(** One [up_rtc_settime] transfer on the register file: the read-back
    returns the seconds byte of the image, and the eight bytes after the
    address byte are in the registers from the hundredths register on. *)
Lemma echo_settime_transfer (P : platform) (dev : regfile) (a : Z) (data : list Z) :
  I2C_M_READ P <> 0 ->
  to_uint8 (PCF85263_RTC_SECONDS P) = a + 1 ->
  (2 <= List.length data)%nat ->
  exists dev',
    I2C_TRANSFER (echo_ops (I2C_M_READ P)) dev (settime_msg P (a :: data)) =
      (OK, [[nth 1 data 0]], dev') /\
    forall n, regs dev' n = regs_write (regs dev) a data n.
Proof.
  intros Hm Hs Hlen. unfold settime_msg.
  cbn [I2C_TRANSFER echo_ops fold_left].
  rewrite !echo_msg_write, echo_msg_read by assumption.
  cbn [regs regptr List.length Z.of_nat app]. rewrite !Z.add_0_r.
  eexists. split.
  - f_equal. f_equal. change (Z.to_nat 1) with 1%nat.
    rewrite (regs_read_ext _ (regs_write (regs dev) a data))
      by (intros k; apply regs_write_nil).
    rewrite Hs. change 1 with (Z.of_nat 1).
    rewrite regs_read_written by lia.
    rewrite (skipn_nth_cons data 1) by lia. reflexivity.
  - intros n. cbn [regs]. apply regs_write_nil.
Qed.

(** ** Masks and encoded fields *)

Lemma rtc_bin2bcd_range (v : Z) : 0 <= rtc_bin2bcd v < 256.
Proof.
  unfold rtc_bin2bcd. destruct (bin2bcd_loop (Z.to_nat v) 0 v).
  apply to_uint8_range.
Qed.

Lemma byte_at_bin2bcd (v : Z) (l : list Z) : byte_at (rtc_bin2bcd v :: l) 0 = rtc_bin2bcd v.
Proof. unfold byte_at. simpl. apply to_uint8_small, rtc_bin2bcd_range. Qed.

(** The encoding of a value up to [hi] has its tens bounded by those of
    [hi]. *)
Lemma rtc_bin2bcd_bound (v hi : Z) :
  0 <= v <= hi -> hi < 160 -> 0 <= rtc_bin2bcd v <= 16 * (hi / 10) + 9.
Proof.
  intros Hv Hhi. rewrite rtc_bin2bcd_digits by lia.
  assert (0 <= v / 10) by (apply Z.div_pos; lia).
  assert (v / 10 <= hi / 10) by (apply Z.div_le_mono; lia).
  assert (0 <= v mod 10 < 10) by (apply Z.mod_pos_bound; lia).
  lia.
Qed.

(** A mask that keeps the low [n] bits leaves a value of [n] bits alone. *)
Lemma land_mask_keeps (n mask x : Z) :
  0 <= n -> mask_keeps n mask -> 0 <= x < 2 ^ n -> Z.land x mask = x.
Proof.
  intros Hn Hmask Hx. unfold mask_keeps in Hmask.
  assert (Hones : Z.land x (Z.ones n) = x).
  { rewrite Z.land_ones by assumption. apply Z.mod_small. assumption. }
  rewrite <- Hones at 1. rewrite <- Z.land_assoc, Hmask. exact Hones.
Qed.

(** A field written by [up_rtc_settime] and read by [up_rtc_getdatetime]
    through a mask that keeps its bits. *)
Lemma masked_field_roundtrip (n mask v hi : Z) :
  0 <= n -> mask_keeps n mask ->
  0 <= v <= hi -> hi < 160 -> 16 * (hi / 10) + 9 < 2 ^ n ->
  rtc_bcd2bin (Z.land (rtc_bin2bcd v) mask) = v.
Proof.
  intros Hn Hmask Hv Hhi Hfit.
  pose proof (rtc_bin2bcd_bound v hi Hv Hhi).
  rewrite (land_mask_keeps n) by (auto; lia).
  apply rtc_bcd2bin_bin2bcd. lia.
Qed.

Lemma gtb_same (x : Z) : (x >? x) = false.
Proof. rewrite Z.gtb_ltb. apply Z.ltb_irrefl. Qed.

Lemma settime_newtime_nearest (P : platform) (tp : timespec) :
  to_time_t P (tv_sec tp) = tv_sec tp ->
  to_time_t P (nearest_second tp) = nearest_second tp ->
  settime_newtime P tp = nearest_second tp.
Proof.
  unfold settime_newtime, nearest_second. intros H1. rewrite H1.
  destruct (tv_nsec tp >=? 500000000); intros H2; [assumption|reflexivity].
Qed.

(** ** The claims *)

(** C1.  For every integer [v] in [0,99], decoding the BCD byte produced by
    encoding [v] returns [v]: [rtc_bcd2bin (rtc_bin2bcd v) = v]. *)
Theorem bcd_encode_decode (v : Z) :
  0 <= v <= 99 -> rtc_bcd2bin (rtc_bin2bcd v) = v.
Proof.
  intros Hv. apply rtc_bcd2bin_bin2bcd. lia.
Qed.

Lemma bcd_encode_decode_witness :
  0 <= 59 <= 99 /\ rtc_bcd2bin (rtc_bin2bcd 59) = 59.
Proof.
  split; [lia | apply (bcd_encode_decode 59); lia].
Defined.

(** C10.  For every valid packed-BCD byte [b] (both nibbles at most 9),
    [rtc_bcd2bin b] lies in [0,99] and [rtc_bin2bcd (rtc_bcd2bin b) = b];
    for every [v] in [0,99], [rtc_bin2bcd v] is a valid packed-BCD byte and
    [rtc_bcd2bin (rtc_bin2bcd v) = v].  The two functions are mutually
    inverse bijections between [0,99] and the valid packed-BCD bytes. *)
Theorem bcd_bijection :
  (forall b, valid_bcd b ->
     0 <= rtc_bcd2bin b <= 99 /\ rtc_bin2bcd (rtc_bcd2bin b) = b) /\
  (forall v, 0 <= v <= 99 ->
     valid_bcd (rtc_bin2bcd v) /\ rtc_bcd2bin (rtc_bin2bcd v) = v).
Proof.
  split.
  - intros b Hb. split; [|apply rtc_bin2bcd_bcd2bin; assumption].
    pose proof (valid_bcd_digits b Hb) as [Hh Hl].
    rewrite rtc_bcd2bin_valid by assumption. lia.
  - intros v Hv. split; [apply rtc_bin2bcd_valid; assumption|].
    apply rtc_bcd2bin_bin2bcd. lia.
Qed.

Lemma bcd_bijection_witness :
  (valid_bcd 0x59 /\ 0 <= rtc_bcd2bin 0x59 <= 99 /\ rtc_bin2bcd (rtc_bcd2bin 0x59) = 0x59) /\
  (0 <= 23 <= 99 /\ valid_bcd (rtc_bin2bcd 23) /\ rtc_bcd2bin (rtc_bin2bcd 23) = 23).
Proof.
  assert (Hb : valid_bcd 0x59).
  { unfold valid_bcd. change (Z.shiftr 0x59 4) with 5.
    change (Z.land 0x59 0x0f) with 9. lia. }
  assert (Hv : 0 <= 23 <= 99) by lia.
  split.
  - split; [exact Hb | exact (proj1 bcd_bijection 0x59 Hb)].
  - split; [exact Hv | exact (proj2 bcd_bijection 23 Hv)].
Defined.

:::

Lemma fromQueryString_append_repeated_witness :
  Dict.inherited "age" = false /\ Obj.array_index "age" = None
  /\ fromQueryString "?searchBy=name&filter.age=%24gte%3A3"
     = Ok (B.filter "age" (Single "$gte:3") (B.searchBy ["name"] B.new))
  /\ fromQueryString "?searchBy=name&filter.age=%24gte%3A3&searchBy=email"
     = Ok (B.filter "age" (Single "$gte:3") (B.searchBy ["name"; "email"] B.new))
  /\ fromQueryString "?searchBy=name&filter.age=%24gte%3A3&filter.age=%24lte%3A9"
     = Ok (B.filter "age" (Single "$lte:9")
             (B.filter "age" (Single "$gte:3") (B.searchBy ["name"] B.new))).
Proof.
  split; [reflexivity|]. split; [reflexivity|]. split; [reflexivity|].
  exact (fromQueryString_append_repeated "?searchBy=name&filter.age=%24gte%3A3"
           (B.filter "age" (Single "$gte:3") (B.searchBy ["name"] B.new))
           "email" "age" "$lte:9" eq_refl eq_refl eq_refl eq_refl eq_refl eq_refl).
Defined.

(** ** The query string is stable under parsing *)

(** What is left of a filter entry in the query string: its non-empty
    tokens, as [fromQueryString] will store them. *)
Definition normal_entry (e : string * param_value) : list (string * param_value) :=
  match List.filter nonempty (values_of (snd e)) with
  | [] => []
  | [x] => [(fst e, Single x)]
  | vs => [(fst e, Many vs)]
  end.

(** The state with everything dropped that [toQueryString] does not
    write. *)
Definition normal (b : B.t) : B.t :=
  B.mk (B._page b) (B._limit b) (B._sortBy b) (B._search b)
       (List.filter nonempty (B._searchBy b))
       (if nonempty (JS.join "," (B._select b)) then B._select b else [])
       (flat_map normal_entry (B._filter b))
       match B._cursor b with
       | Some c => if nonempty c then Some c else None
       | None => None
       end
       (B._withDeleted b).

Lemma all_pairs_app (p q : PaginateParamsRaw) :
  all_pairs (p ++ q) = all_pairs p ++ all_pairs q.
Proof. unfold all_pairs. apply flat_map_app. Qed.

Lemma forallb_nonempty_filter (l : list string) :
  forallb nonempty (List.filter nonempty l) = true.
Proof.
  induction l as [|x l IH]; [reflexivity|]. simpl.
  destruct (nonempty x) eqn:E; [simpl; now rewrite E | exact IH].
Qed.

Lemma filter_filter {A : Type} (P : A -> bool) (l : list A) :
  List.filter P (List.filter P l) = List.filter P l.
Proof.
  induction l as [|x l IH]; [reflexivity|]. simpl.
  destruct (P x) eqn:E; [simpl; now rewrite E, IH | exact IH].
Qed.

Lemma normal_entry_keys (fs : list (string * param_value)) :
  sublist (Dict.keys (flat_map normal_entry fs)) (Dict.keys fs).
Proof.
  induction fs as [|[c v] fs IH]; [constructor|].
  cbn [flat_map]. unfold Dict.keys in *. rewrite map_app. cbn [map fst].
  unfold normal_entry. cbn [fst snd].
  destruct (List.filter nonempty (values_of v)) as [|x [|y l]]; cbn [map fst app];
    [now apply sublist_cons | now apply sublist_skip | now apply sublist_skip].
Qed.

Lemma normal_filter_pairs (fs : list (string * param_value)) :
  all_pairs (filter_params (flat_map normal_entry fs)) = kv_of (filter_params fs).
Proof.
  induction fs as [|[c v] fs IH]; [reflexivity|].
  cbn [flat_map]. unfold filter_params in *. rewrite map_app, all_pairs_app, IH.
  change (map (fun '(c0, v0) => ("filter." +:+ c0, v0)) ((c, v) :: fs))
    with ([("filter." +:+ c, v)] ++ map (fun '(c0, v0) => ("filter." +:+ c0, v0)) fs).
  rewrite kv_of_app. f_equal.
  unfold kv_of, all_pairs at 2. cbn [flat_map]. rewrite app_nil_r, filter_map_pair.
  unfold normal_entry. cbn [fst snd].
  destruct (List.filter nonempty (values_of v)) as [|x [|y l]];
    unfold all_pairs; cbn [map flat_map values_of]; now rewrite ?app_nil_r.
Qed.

:::

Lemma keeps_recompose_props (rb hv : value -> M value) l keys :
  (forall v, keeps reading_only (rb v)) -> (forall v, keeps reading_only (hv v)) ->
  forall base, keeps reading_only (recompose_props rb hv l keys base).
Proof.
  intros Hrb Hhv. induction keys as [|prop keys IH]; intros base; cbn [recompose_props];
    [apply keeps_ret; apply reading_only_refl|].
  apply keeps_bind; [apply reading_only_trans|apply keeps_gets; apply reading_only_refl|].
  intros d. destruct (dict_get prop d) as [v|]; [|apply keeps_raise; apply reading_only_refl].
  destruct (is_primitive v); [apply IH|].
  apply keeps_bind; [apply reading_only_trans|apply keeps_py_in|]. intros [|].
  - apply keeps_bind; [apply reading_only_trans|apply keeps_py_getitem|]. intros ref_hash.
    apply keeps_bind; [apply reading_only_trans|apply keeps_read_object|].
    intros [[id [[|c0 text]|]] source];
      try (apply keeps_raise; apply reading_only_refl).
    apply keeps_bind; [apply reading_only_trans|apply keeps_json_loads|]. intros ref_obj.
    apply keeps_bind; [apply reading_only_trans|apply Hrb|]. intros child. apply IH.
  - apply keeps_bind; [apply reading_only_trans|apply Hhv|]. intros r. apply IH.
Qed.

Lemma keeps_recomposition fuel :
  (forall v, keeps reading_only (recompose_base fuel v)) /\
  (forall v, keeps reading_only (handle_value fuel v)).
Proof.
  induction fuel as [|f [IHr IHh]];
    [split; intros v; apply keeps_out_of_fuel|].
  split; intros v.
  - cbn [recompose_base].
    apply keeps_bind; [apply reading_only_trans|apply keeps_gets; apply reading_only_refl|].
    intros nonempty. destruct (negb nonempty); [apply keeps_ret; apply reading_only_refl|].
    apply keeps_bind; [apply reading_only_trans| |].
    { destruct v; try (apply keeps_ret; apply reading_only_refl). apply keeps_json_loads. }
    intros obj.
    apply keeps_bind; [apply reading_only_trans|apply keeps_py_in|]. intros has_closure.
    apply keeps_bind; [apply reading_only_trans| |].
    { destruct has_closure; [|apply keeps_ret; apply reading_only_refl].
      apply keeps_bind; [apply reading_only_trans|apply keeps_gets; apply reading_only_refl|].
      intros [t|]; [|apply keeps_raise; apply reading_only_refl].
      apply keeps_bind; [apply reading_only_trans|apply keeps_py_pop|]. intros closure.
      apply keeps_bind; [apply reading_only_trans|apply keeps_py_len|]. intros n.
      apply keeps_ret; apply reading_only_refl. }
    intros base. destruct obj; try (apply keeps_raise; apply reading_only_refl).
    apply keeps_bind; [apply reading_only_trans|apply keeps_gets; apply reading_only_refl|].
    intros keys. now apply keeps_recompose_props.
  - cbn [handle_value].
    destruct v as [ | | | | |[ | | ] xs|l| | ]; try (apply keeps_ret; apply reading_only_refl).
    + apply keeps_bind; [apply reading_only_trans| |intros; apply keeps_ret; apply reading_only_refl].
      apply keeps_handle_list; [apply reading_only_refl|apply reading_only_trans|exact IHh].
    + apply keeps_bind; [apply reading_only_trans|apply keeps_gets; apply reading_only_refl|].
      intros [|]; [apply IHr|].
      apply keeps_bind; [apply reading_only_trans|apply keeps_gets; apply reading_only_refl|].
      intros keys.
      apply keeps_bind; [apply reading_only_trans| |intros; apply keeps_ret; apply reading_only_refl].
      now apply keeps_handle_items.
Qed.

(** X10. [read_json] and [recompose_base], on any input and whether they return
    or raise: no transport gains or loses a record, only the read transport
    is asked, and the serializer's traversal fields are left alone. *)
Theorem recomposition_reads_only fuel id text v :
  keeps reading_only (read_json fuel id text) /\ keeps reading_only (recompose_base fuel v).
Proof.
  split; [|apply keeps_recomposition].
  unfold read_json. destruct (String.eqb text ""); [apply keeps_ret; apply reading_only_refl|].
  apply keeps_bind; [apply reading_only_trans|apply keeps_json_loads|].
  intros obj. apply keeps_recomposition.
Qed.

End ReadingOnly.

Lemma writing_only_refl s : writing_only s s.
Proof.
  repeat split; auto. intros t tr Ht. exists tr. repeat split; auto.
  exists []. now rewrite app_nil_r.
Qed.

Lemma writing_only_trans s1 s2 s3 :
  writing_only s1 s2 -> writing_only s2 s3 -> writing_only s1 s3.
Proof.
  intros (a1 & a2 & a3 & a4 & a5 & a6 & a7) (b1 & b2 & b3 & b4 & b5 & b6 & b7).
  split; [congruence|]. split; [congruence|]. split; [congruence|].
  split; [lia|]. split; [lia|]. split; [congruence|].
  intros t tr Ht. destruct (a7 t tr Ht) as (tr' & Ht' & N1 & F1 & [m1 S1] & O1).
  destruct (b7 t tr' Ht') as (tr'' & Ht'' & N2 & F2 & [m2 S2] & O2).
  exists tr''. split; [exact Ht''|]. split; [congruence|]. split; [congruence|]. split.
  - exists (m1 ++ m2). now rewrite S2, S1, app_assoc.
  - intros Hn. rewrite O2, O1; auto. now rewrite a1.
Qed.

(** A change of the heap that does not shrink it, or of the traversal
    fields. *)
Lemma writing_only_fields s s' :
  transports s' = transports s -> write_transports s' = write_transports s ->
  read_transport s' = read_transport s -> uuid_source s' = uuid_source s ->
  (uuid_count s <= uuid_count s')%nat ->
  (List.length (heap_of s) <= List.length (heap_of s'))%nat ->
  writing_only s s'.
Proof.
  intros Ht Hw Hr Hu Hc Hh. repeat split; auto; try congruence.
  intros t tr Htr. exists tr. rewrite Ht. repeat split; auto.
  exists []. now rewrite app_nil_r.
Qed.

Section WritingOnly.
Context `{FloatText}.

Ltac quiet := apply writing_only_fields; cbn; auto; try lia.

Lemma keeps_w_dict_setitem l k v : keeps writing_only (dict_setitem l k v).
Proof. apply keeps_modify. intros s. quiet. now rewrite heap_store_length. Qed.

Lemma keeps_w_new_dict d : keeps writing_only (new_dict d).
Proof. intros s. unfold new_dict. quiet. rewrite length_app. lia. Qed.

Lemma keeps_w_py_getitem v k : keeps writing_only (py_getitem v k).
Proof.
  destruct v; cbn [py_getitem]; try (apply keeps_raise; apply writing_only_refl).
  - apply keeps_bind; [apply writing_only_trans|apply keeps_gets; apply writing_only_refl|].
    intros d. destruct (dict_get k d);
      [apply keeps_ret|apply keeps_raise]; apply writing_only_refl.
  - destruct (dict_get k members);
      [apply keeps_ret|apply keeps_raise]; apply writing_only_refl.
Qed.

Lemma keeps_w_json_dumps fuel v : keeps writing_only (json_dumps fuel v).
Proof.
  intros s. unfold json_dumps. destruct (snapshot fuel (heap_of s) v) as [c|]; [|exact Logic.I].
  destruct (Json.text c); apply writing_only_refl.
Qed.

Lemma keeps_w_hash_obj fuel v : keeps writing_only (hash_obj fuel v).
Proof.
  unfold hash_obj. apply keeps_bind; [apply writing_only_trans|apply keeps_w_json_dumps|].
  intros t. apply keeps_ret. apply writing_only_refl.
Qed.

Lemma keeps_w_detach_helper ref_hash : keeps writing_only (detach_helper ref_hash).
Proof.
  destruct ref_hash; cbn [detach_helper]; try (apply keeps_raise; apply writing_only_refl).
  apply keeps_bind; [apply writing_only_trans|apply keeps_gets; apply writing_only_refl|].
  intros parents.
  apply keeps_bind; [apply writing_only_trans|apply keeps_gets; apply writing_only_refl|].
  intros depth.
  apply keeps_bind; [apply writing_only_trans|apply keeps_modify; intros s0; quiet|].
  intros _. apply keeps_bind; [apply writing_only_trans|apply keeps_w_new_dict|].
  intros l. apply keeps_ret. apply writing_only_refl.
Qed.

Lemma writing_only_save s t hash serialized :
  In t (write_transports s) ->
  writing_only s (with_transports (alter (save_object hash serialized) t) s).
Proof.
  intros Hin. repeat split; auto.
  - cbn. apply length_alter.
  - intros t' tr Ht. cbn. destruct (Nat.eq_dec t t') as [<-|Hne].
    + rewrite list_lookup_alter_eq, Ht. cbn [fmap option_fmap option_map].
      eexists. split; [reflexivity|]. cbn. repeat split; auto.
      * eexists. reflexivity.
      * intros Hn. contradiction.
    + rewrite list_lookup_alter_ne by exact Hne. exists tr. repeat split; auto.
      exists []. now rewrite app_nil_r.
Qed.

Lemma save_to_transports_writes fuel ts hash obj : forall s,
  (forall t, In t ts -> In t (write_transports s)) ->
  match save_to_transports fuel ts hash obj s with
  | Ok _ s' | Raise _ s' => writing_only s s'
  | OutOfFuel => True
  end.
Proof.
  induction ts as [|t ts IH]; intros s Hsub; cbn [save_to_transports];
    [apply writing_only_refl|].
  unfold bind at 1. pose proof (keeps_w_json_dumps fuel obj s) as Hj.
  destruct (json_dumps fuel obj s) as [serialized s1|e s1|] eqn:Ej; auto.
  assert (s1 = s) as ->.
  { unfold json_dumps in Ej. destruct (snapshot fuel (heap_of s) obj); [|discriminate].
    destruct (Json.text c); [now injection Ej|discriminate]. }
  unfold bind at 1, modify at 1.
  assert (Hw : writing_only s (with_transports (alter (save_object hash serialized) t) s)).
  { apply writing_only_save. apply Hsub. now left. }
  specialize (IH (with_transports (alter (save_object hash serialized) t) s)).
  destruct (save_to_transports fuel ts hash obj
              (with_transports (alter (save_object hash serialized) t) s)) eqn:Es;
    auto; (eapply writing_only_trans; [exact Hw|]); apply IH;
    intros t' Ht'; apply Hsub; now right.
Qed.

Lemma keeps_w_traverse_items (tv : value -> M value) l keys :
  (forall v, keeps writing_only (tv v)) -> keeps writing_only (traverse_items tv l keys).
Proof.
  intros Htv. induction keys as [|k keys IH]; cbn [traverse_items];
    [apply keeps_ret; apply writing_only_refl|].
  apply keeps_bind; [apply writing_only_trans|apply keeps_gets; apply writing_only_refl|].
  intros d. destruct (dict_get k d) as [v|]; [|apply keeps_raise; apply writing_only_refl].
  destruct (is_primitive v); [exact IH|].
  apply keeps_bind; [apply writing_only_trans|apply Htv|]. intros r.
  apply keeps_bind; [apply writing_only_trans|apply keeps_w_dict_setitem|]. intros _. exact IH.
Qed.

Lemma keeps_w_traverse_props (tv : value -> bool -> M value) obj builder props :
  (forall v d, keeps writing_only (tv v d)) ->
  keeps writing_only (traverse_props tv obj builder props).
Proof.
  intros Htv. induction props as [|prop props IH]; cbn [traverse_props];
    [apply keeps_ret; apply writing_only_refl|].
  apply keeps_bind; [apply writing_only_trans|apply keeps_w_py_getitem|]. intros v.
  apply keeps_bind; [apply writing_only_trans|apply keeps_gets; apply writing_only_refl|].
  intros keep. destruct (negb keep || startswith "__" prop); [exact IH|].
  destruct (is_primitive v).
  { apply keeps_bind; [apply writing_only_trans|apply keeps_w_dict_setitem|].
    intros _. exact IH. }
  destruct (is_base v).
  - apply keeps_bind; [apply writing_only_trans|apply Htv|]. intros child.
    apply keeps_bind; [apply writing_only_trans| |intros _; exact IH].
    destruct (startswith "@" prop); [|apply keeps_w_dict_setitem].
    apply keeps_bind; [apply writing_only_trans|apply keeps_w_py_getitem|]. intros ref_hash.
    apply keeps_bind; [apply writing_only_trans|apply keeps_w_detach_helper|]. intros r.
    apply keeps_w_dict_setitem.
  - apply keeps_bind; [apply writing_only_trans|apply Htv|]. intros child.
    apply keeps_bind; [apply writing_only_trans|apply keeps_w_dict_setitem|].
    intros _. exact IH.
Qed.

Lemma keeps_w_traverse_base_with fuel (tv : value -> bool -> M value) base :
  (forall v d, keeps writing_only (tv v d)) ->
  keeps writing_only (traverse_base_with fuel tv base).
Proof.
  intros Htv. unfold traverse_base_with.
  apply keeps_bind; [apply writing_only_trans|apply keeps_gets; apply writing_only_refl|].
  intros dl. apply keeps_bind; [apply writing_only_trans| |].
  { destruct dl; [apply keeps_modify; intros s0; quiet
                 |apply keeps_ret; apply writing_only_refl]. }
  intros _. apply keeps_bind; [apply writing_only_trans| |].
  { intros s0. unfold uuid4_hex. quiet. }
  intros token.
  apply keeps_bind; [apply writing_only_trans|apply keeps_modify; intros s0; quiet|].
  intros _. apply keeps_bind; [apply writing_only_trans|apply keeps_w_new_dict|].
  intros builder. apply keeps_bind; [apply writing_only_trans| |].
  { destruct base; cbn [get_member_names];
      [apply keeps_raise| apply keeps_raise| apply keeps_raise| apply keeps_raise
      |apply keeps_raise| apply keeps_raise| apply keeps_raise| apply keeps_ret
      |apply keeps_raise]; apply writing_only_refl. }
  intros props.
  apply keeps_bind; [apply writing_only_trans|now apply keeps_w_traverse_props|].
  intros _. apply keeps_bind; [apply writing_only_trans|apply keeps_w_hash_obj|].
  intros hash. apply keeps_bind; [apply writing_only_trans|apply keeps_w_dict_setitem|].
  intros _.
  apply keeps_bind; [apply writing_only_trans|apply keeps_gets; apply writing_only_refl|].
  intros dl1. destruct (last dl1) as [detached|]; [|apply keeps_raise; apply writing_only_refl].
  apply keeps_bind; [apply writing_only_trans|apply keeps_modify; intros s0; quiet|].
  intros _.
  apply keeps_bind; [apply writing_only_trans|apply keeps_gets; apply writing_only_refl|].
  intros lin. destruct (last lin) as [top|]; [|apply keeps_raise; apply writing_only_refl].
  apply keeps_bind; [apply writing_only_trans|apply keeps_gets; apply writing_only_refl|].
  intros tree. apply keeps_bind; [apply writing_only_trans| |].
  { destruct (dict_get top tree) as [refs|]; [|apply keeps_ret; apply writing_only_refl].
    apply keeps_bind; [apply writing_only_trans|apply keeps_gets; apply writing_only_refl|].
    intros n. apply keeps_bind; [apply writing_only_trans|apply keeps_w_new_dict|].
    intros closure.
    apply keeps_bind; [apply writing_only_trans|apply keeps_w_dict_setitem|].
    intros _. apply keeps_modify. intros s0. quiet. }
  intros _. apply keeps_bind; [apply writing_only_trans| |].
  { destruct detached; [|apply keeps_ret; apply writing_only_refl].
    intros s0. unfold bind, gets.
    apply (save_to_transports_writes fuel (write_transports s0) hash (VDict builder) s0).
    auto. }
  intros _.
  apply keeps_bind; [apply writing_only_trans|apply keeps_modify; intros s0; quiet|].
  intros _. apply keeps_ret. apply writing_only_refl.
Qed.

:::

### PROBLEM TO SOLVE
Here the output must be the lines above from the line with "(** One [up_rtc_settime]" to the line with "(** A mask that", both included, duplicated word for word and nothing else.

### ANSWER SPACE
(** One [up_rtc_settime] transfer on the register file: the read-back
    returns the seconds byte of the image, and the eight bytes after the
    address byte are in the registers from the hundredths register on. *)
Lemma echo_settime_transfer (P : platform) (dev : regfile) (a : Z) (data : list Z) :
  I2C_M_READ P <> 0 ->
  to_uint8 (PCF85263_RTC_SECONDS P) = a + 1 ->
  (2 <= List.length data)%nat ->
  exists dev',
    I2C_TRANSFER (echo_ops (I2C_M_READ P)) dev (settime_msg P (a :: data)) =
      (OK, [[nth 1 data 0]], dev') /\
    forall n, regs dev' n = regs_write (regs dev) a data n.
Proof.
  intros Hm Hs Hlen. unfold settime_msg.
  cbn [I2C_TRANSFER echo_ops fold_left].
  rewrite !echo_msg_write, echo_msg_read by assumption.
  cbn [regs regptr List.length Z.of_nat app]. rewrite !Z.add_0_r.
  eexists. split.
  - f_equal. f_equal. change (Z.to_nat 1) with 1%nat.
    rewrite (regs_read_ext _ (regs_write (regs dev) a data))
      by (intros k; apply regs_write_nil).
    rewrite Hs. change 1 with (Z.of_nat 1).
    rewrite regs_read_written by lia.
    rewrite (skipn_nth_cons data 1) by lia. reflexivity.
  - intros n. cbn [regs]. apply regs_write_nil.
Qed.

(** ** Masks and encoded fields *)

Lemma rtc_bin2bcd_range (v : Z) : 0 <= rtc_bin2bcd v < 256.
Proof.
  unfold rtc_bin2bcd. destruct (bin2bcd_loop (Z.to_nat v) 0 v).
  apply to_uint8_range.
Qed.

Lemma byte_at_bin2bcd (v : Z) (l : list Z) : byte_at (rtc_bin2bcd v :: l) 0 = rtc_bin2bcd v.
Proof. unfold byte_at. simpl. apply to_uint8_small, rtc_bin2bcd_range. Qed.

(** The encoding of a value up to [hi] has its tens bounded by those of
    [hi]. *)
Lemma rtc_bin2bcd_bound (v hi : Z) :
  0 <= v <= hi -> hi < 160 -> 0 <= rtc_bin2bcd v <= 16 * (hi / 10) + 9.
Proof.
  intros Hv Hhi. rewrite rtc_bin2bcd_digits by lia.
  assert (0 <= v / 10) by (apply Z.div_pos; lia).
  assert (v / 10 <= hi / 10) by (apply Z.div_le_mono; lia).
  assert (0 <= v mod 10 < 10) by (apply Z.mod_pos_bound; lia).
  lia.
Qed.

(** A mask that keeps the low [n] bits leaves a value of [n] bits alone. *)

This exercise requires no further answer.